Swiss Federal Armament Office receives around 100 proposals for safely retrieving thousands of tons of munitions from Swiss lakes, with prize money offered for best solutions.

"The problem poses a financial as well as an image risk to the federal government."
A staggering wave of ingenuity has crashed onto the desks of the Federal Armament Office (armasuisse). In a bold response to a national appeal, approximately 100 distinct proposals have been submitted to tackle one of Switzerland's most explosive environmental challenges: the safe retrieval of submerged munitions. This is not merely a suggestion box; it is a high-stakes competition where the three most viable solutions stand to claim a CHF 50,000 prize.
The sheer volume of submissions signals a critical shift in public and private engagement with national safety. A panel of experts is now tasked with sifting through these ideas by May, looking for the technological breakthrough that has eluded authorities for decades. The urgency is palpable. While the government previously hesitated, the flood of ideas demonstrates that the engineering community is ready to confront the errors of the past with the technology of the future.
Beneath the pristine, glass-like surfaces of Lakes Thun, Brienz, and Lucerne lurks a dormant beast weighing 8,000 tons. Between 1918 and 1964, the Swiss military treated these alpine waters as convenient disposal sites, dumping everything from small 4mm rounds to massive 50kg aerial bombs. This was common practice for the era, but today it stands as a colossal environmental debt.
The scale of this dumping is difficult to overstate. We are talking about thousands of tons of iron, copper, brass, and aluminum resting in the deep. While a 2019 monitoring report by the Federal Department of Defense claimed these dumps are not currently hazardous to the water quality, the Swiss Federal Audit Office (SFAO) has rightfully flagged this as a significant image risk for the federal government. The contrast is jarring: Switzerland, a nation renowned for its environmental purity, is grappling with a literal seabed of explosives.
Retrieving these munitions is a logistical nightmare that defies standard salvage operations. The targets are located at crushing depths of 150 to 220 meters, where visibility is near zero and the risks are astronomical. Any attempt to disturb the lakebed must contend with fine sediments up to two meters thick. A clumsy extraction could churn up this silt, blinding remote operators and turning a precision mission into a game of Russian roulette.

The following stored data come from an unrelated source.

(** * Model selection and recognition for per-word Gaussian HMMs

    A shallow embedding of [my_recognizer.py] and [my_model_selectors.py].

    - Python floats are IEEE binary64 numbers: the kernel's primitive floats,
      with their comparisons (false on NaN) and correctly rounded arithmetic.
    - Python dicts keep insertion order and the code iterates over them, so a
      dict is an association list with distinct keys.
    - The HMM library (constructing, fitting and scoring a GaussianHMM), the
      fold generator, [combine_sequences] and [math.log] are outside the
      repository: they are parameters of the development.  A call that raises
      is a call that answers with no value.
    - Code runs in a small monad that threads the local variables of a
      function, records the calls made to the HMM library and carries Python
      exceptions. *)

From Stdlib Require Import List ZArith Lia Bool String Floats.
Import ListNotations.

Set Implicit Arguments.
Local Open Scope Z_scope.

(** ** Python floats *)

Module PyFloat.

(** [x > y] and [x < y] on floats. *)
Definition gt (x y : float) : bool := PrimFloat.ltb y x.
Definition lt (x y : float) : bool := PrimFloat.ltb x y.

(** The float nearest to an integer (round to nearest, ties to even). *)
Definition of_int (z : Z) : float :=
  SF2Prim (binary_normalize prec emax z 0 false).

End PyFloat.

(** ** Exceptions and the call log *)

Inductive exn : Type :=
| IndexError | KeyError | ValueError | ZeroDivisionError
| OverflowError | UnboundLocalError | LibraryError.

Inductive outcome (A : Type) : Type :=
| Ok (a : A)
| Raise (e : exn).
Arguments Ok {A} a.
Arguments Raise {A} e.

(** A 2-d array of observations (frames of features), a sequence of frames,
    and the lengths of the sequences stacked in an array. *)
Definition frame := list float.
Definition array := list frame.
Definition sequence := list frame.
Definition word := string.

(** The parts of the program that live outside the repository.

    - [fit n rs X lengths] is
      [GaussianHMM(n_components=n, covariance_type="diag", n_iter=1000,
      random_state=rs, verbose=False).fit(X, lengths)];
    - [score m X lengths] is [m.score(X, lengths)];
    - [ln n] is [math.log(n)] for an integer [n >= 1];
    - [KFold_new k] is [KFold(n_splits=k)] and [KFold_split kf seqs] the
      folds [kf.split(seqs)] yields, as (train indices, test indices);
    - [combine_sequences idx seqs] is the helper of [asl_utils].

    [None] and [Raise] stand for a call that raises. *)
Class HmmLib : Type := {
  Model : Type;
  fit : Z -> Z -> array -> list Z -> option Model;
  score : Model -> array -> list Z -> option float;
  ln : Z -> float;
  KFold : Type;
  KFold_new : Z -> outcome KFold;
  KFold_split : KFold -> list sequence -> outcome (list (list nat * list nat));
  combine_sequences : list nat -> list sequence -> outcome (array * list Z)
}.

Section Effects.

Context {L : HmmLib}.

(** What the code asks of the HMM library and of the console, in the order
    it asks. *)
Inductive event : Type :=
| EvFit (n_components random_state : Z) (X : array) (lengths : list Z)
| EvScore (m : Model) (X : array) (lengths : list Z)
| EvPrint (created : bool) (w : word) (num_states : Z).

(** A computation over the local variables [S] of a function: it logs its
    calls, updates the variables and returns or raises.  Assignments made
    before an exception is raised are kept, as in Python. *)
Definition M (S A : Type) : Type := S -> (list event * S * outcome A)%type.

Definition ret {S A} (a : A) : M S A := fun s => ([], s, Ok a).
Definition raise {S A} (e : exn) : M S A := fun s => ([], s, Raise e).
Definition lift {S A} (o : outcome A) : M S A := fun s => ([], s, o).
Definition emit {S} (ev : event) : M S unit := fun s => ([ev], s, Ok tt).
Definition get {S} : M S S := fun s => ([], s, Ok s).
Definition put {S} (s' : S) : M S unit := fun _ => ([], s', Ok tt).
Definition modify {S} (f : S -> S) : M S unit := fun s => ([], f s, Ok tt).

Definition bind {S A B} (c : M S A) (k : A -> M S B) : M S B :=
  fun s =>
    match c s with
    | (t, s', Ok a) => let '(t', s'', r) := k a s' in (t ++ t', s'', r)
    | (t, s', Raise e) => (t, s', Raise e)
    end.

(** [try: c  except Exception: h] *)
Definition try_except {S A} (c : M S A) (h : exn -> M S A) : M S A :=
  fun s =>
    match c s with
    | (t, s', Ok a) => (t, s', Ok a)
    | (t, s', Raise e) => let '(t', s'', r) := h e s' in (t ++ t', s'', r)
    end.

(** A function call: run the body on fresh local variables. *)
Definition run {S A} (c : M S A) (locals : S) : list event * outcome A :=
  let '(t, _, r) := c locals in (t, r).

Definition trace {A} (c : list event * outcome A) : list event := fst c.
Definition result {A} (c : list event * outcome A) : outcome A := snd c.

The technical variables are immense. The munitions vary wildly in size, from 4mm bullets to 20cm shells, and while most are magnetic iron, dangerous detonators made of non-magnetic copper or aluminum lie hidden in the mix. The current is unpredictable, and the threat of spontaneous explosion remains a terrifying constant. The winning proposal must navigate these perilous waters with surgical precision, ensuring that the cure does not become more dangerous than the disease.
The clock is ticking toward a critical deadline: the Federal Office for the Environment has mandated that these sites be cleaned up by 2040. However, the financial reality of this undertaking is sobering. Estimates for the analysis, surveillance, and ultimate remediation of these sites soar into the hundreds of millions of francs. The CHF 50,000 prize money is a drop in the bucket compared to the capital required to execute the actual cleanup.
This is more than an environmental project; it is a test of national resolve. The Swiss Federal Audit Office has warned of the financial risks, but the cost of inactionāboth to the environment and Switzerland's reputationācould be far higher. As the expert panel prepares to judge the proposals in May, the nation watches. We are moving from a passive era of monitoring to an active era of remediation, demanding a solution that is safe, effective, and financially viable before the 2040 deadline arrives.